Incentives play a critical role in shaping behavior. When a company ties executive compensation to revenue growth or flawed metrics like adjusted EBITDA, it’s only natural that executives will prioritize those targets.
However, growing revenue or adjusted EBITDA without regard for real profits undermines the company’s long-term financial health. It also destroys shareholder value.
I think that the board of directors for more publicly-traded companies should tie executive compensation to metrics that drive shareholder value creation. There is no better metric for this purpose than return on invested capital (ROIC). Linking executive compensation to ROIC aligns the interests of the executives with those of the shareholders.
The Exec Comp Aligned with ROIC Model Portfolio includes only those stocks that (1) receive an Attractive-or-better rating and (2) directly link executive compensation to ROIC. I believe this combination signals disciplined capital allocation and strong upside potential.
I am proud to offer the Exec Comp Aligned with ROIC Model Portfolio, and I am excited to give you a stock pick from this Model Portfolio.
The goal behind sharing these stock picks with you is to deliver insight into the uniquely high value-add of my research.
Stock Pick for July: John B. Sanfilippo & Son, Inc.
John B. Sanfilippo has grown revenue and net operating profit after tax (NOPAT) by 3% and 9% compounded annually since fiscal 2014, respectively. The company’s NOPAT margin improved from 3% in fiscal 2014 to 6% in the TTM and invested capital turns increased from 2.4 to 2.5 over the same time. Rising NOPAT margins and invested capital turns drive the company’s return on invested capital (ROIC) from 8% in fiscal 2014 to 14% in the TTM.
Figure 1: John B. Sanfilippo’s Revenue & NOPAT: Fiscal 2014 – TTM
Executive Compensation Properly Aligns Incentives
John B. Sanfilippo’s executive compensation plan aligns the interests of executives and shareholders by tying its annual bonus awards to a “Return on Capital/economic value added” model which, according to the company’s proxy statement, the company calls the Sanfilippo-Value Added plan. Under the plan, executives are rewarded for year-over-year improvement in economic profit.
The company’s inclusion of economic profit targets, which are similar to my economic earnings, has helped create shareholder value by driving higher ROIC and economic earnings. When I calculate ROIC using my firm’s superior fundamental data, I find that John B. Sanfilippo’s ROIC has increased from 8% in fiscal 2014 to 14% in the TTM.

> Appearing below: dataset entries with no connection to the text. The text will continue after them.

Lemma out_file_truthy (a : Args) (t suffix : string) :
  PyStr.truthy suffix = true -> PyStr.truthy (out_file a t suffix) = true.
Proof.
  intros Hs. unfold out_file, PyStr.path_join.
  assert (Hb : PyStr.truthy (t +:+ suffix) = true) by now apply truthy_app_r.
  destruct (t +:+ suffix) as [|c r] eqn:E; [discriminate|].
  assert (Hgen : forall x, PyStr.truthy (x +:+ String c r) = true)
    by (intros x; now apply truthy_app_r).
  destruct (Ascii.eqb_spec c "/"%char) as [->|Hc].
  - reflexivity.
  - assert (Hcases :
      PyStr.truthy
        (if negb (PyStr.truthy (args_output_dir a))
            || PyStr.ends_with_slash (args_output_dir a)
         then args_output_dir a +:+ String c r
         else args_output_dir a +:+ "/" +:+ String c r) = true).
    { destruct (_ || _); [apply Hgen | apply truthy_app_r; reflexivity]. }
    destruct c as [[] [] [] [] [] [] [] []]; try exact Hcases; congruence.
Qed.

(** What a stage that handed something on has saved. *)
Lemma saved_files_stage (path : string) (ans : exec_answer) :
  PyStr.truthy path = true ->
  PyStr.truthy (captured ans) = true ->
  saved_files (saved_output (Some path) ans) = [(path, captured ans)].
Proof.
  intros Hp Hc. unfold saved_output. cbn [PyStr.truthy_opt fmt_opt].
  rewrite Hp. destruct ans as [rc so se|f]; [|discriminate Hc].
  simpl in *. destruct (rc =? 0)%Z; [reflexivity | discriminate Hc].
Qed.

Lemma saved_files_run_effects (cmd : list string) (input outf : option string)
    (env : option (gmap string string)) (ans : exec_answer) :
  saved_files (run_effects cmd input outf env ans)
  = saved_files (saved_output outf ans).
Proof. reflexivity. Qed.

(** X11: in a live iteration that completes, every file the script saves holds
    exactly the text that was fed to the next stage: the subfinder, dnsx and
    naabu files feed dnsx, naabu and httpx, and the clean URL list, made from
    the detail file as read, feeds katana. The katana file is saved when
    katana exits with status 0, and only then. *)
Theorem completed_iteration_files (a : Args) (url : string)
    (env : gmap string string) (t : string) (s : state OS) :
  args_dry_run a = false ->
  out (process_target a url env t s) = Normal tt ->
  let r := process_target a url env t s in
  exists x1 x2 x3 content a5,
    map (fun c => (ec_cmd c, ec_input c)) (take 5 (execs (log r)))
    = [(subfinder_cmd t, None); (dnsx_cmd, Some x1); (naabu_cmd, Some x2);
       (httpx_cmd a url t, Some x3);
       (katana_cmd a url, Some (urls_text content))]
    /\ read_answers (log r) = [inr content]
    /\ ec_answer <$> execs (log r) !! 4%nat = Some a5
    /\ saved_files (log r)
       = [(subfinder_output_file a t, x1); (dnsx_output_file a t, x2);
          (naabu_output_file a t, x3);
          (urls_for_burp_file a t, urls_text content)]
         ++ saved_files (saved_output (Some (katana_output_file a t)) a5).
Proof.
  intros Hlive Hout r. subst r.
  pose proof (process_target_live a url env t s Hlive) as Hshape.
  destruct Hshape
    as [o s' l Habort _
       |a1 s' l Heff Hy1 Hp
       |a1 a2 s' l Heff Hy1 Hy2 Hp
       |a1 a2 a3 s' l Heff Hy1 Hy2 Hy3 Hp
       |a1 a2 a3 a4 tx s' l Heff Hy1 Hy2 Hy3 Hp
       |a1 a2 a3 a4 content s' l Heff Hy1 Hy2 Hy3 Hy4 Hp
       |a1 a2 a3 a4 content tx s' l Heff Hy1 Hy2 Hy3 Hp
       |a1 a2 a3 a4 a5 content seeding s' l Heff Hy1 Hy2 Hy3 Hy4 Hseed Hp];
    cbn [out final log] in *; try discriminate Hout.
  { subst o. contradiction. }
  exists (captured a1), (captured a2), (captured a3), content, a5.
  assert (Hseeding : saved_files seeding = []
                     /\ read_answers seeding = []
                     /\ exists extra, execs seeding = extra).
  { destruct (PyStr.truthy_opt (args_proxy a)).
    - destruct Hseed as [a6 ->]. repeat split. eauto.
    - subst seeding. repeat split. eauto. }
  destruct Hseeding as (Hsaved & Hreads & extra & Hextra).
  unfold effects_upto4, effects_upto3, effects_upto2, effects_upto1,
    stage_effects in Heff.
  rewrite Hy1 in Heff.
  pose proof (f_equal saved_files Heff) as Hfiles.
  rewrite saved_files_effects in Hfiles.
  project_hyps. project_log.
  split; [reflexivity|]. split; [reflexivity|]. split; [reflexivity|].
  rewrite Hfiles.
  rewrite !saved_files_app, !saved_files_run_effects, Hsaved.
  rewrite !saved_files_stage
    by first [assumption | apply out_file_truthy; reflexivity].
  cbn [saved_files app]. now rewrite app_nil_r.
Qed.

(** What a stage that handed nothing on has saved: nothing, or an empty
    file when the tool exited with status 0. *)
Lemma saved_files_empty_stage (path : string) (ans : exec_answer) :
  captured ans = "" ->
  saved_files (saved_output (Some path) ans) = []
  \/ saved_files (saved_output (Some path) ans) = [(path, "")].
Proof.
  intros Hc. unfold saved_output. cbn [PyStr.truthy_opt fmt_opt].
  destruct (PyStr.truthy path); [|now left].
  destruct ans as [rc so se|f]; [|now left].
  simpl in *. destruct (rc =? 0)%Z; [|now left]. subst so. now right.
Qed.

(** X12: a live iteration that stops at stage [n] leaves the files of the
    stages before [n], none of them empty, and at most one more: an empty file
    of stage [n] itself, which stage 1 never leaves. *)
Theorem early_stop_files (a : Args) (url : string)
    (env : gmap string string) (t : string) (s : state OS) :
  args_dry_run a = false ->
  out (process_target a url env t s) = LoopContinue ->
  let r := process_target a url env t s in
  let n := stages_run (log r) in
  let files := [subfinder_output_file a t; dnsx_output_file a t;
                naabu_output_file a t; urls_for_burp_file a t] in
  exists earlier own,
    saved_files (log r) = earlier ++ own
    /\ map fst earlier = take (n - 1) files
    /\ Forall (fun saved => PyStr.truthy saved.2 = true) earlier
    /\ (own = []
        \/ exists path, files !! (n - 1)%nat = Some path
                        /\ (2 <= n)%nat /\ own = [(path, "")]).
Proof.
  intros Hlive Hout r n files. subst r n files.
  pose proof (process_target_live a url env t s Hlive) as Hshape.
  destruct Hshape
    as [o s' l Habort _
       |a1 s' l Heff Hy1 Hp
       |a1 a2 s' l Heff Hy1 Hy2 Hp
       |a1 a2 a3 s' l Heff Hy1 Hy2 Hy3 Hp
       |a1 a2 a3 a4 tx s' l Heff Hy1 Hy2 Hy3 Hp
       |a1 a2 a3 a4 content s' l Heff Hy1 Hy2 Hy3 Hy4 Hp
       |a1 a2 a3 a4 content tx s' l Heff Hy1 Hy2 Hy3 Hp
       |a1 a2 a3 a4 a5 content seeding s' l Heff Hy1 Hy2 Hy3 Hy4 Hseed Hp];
    cbn [out final log] in *; try discriminate Hout.
  1: subst o; contradiction.
  all: unfold stages_run, first_empty_stage, stage_yield, probe_yield.
  all: unfold effects_upto4, effects_upto3, effects_upto2, effects_upto1,
         stage_effects in Heff.
  all: rewrite Hy1 in Heff; cbn [PyStr.truthy] in Heff; cbv iota in Heff.
  all: pose proof (f_equal saved_files Heff) as Hfiles;
       rewrite saved_files_effects in Hfiles.
  all: rewrite ?saved_files_app, ?saved_files_run_effects in Hfiles.
  all: rewrite ?saved_files_stage in Hfiles
         by first [assumption | apply out_file_truthy; reflexivity].
  all: cbn [saved_files app] in Hfiles.
  all: project_hyps; project_log.
  all: unfold urls_text in *.
  all: rewrite Hfiles; clear Hfiles.
  all: simpl List.find;
    repeat (first [rewrite Hy1 | rewrite Hy2 | rewrite Hy3 | rewrite Hy4];
            simpl List.find).
  all: cbn [negb PyStr.truthy Nat.sub take lookup list_lookup].
  - exists [], []. close_files.
  - destruct (saved_files_empty_stage (dnsx_output_file a t) a2 Hy2)
      as [-> | ->];
      exists [(subfinder_output_file a t, captured a1)]; eexists.
    + close_files.
    + close_files.
  - destruct (saved_files_empty_stage (naabu_output_file a t) a3 Hy3)
      as [-> | ->];
      exists [(subfinder_output_file a t, captured a1);
              (dnsx_output_file a t, captured a2)]; eexists;
      close_files.
  - eexists; exists []. close_files.
  - exists [(subfinder_output_file a t, captured a1);
            (dnsx_output_file a t, captured a2);
            (naabu_output_file a t, captured a3)]; eexists.
    close_files.
  - eexists; exists []. close_files.
Qed.

End IterationFiles.

(** ** The target loop and the whole run *)

Section LoopProperties.

Context {OS : Type} `{OSModel OS}.

Lemma subfinder_runs_app (l1 l2 : list event) :
  subfinder_runs (l1 ++ l2) = subfinder_runs l1 ++ subfinder_runs l2.
Proof.
  unfold subfinder_runs, launched.
  now rewrite execs_app, map_app, List.filter_app.
Qed.

(** One iteration that was not aborted ran subfinder once, on its target. *)
Lemma iteration_subfinder_runs (a : Args) (url : string)
    (env : gmap string string) (t : string) (s : state OS) :
  args_dry_run a = false ->
  ~ aborted (out (process_target a url env t s)) ->
  subfinder_runs (log (process_target a url env t s)) = [subfinder_cmd t].
Proof.
  intros Hlive Hrun.
  pose proof (iteration_outline a url env t _
                (process_target_live a url env t s Hlive) Hrun) as Ho.
  cbv zeta in Ho. unfold subfinder_runs.
  destruct Ho as [(_ & Hn & -> & _)|(_ & _ & -> & _)].
  - destruct (stages_run _) as [|[|[|[|[|n]]]]]; try lia; reflexivity.
  - unfold seeder_cmds. destruct (PyStr.truthy_opt (args_proxy a)); reflexivity.
Qed.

Economic earnings rose from $15 million to $37 million over the same time. See Figure 2.
Figure 2: John B. Sanfilippo’s Economic Earnings: Fiscal 2014 – TTM
JBSS Has Further Upside
At its current price of $64/share, JBSS has a price-to-economic book value (PEBV) ratio of 0.8. This ratio means the market expects John B. Sanfilippo’s NOPAT to permanently fall 20% from current levels. This expectation seems overly pessimistic for a company that has grown NOPAT 7% and 9% compounded annually over the last five and ten years, respectively.
Even if John B. Sanfilippo’s:
- NOPAT margin falls to 5% (below five-year average of 7% and TTM NOPAT margin of 6%) through 2034, and
- revenue grows just 4% (equal to CAGR over the last five years) compounded annually through 2034 then,
the stock would be worth $87/share today – a 36% upside. In this scenario, John B. Sanfilippo’s NOPAT would grow just 2% compounded annually from 2025 through 2034.
Should the company grow NOPAT more in line with historical growth rates, the stock has even more upside.
Critical Details Found in Financial Filings by My Firm’s Robo-Analyst Technology
Below are specifics on the adjustments I made based on Robo-Analyst findings in John B. Sanfilippo’s 10-K and 10-Qs:
Income Statement: I made under $15 million in adjustments with a net effect of removing under $5 million in non-operating expense.
Balance Sheet: I made under $100 million in adjustments to calculate invested capital with a net decrease of under $10 million. One of the most notable adjustments was for asset write downs.
Valuation: I made over $150 million in adjustments, all of which decreased shareholder value. The most notable adjustment to shareholder value was total debt.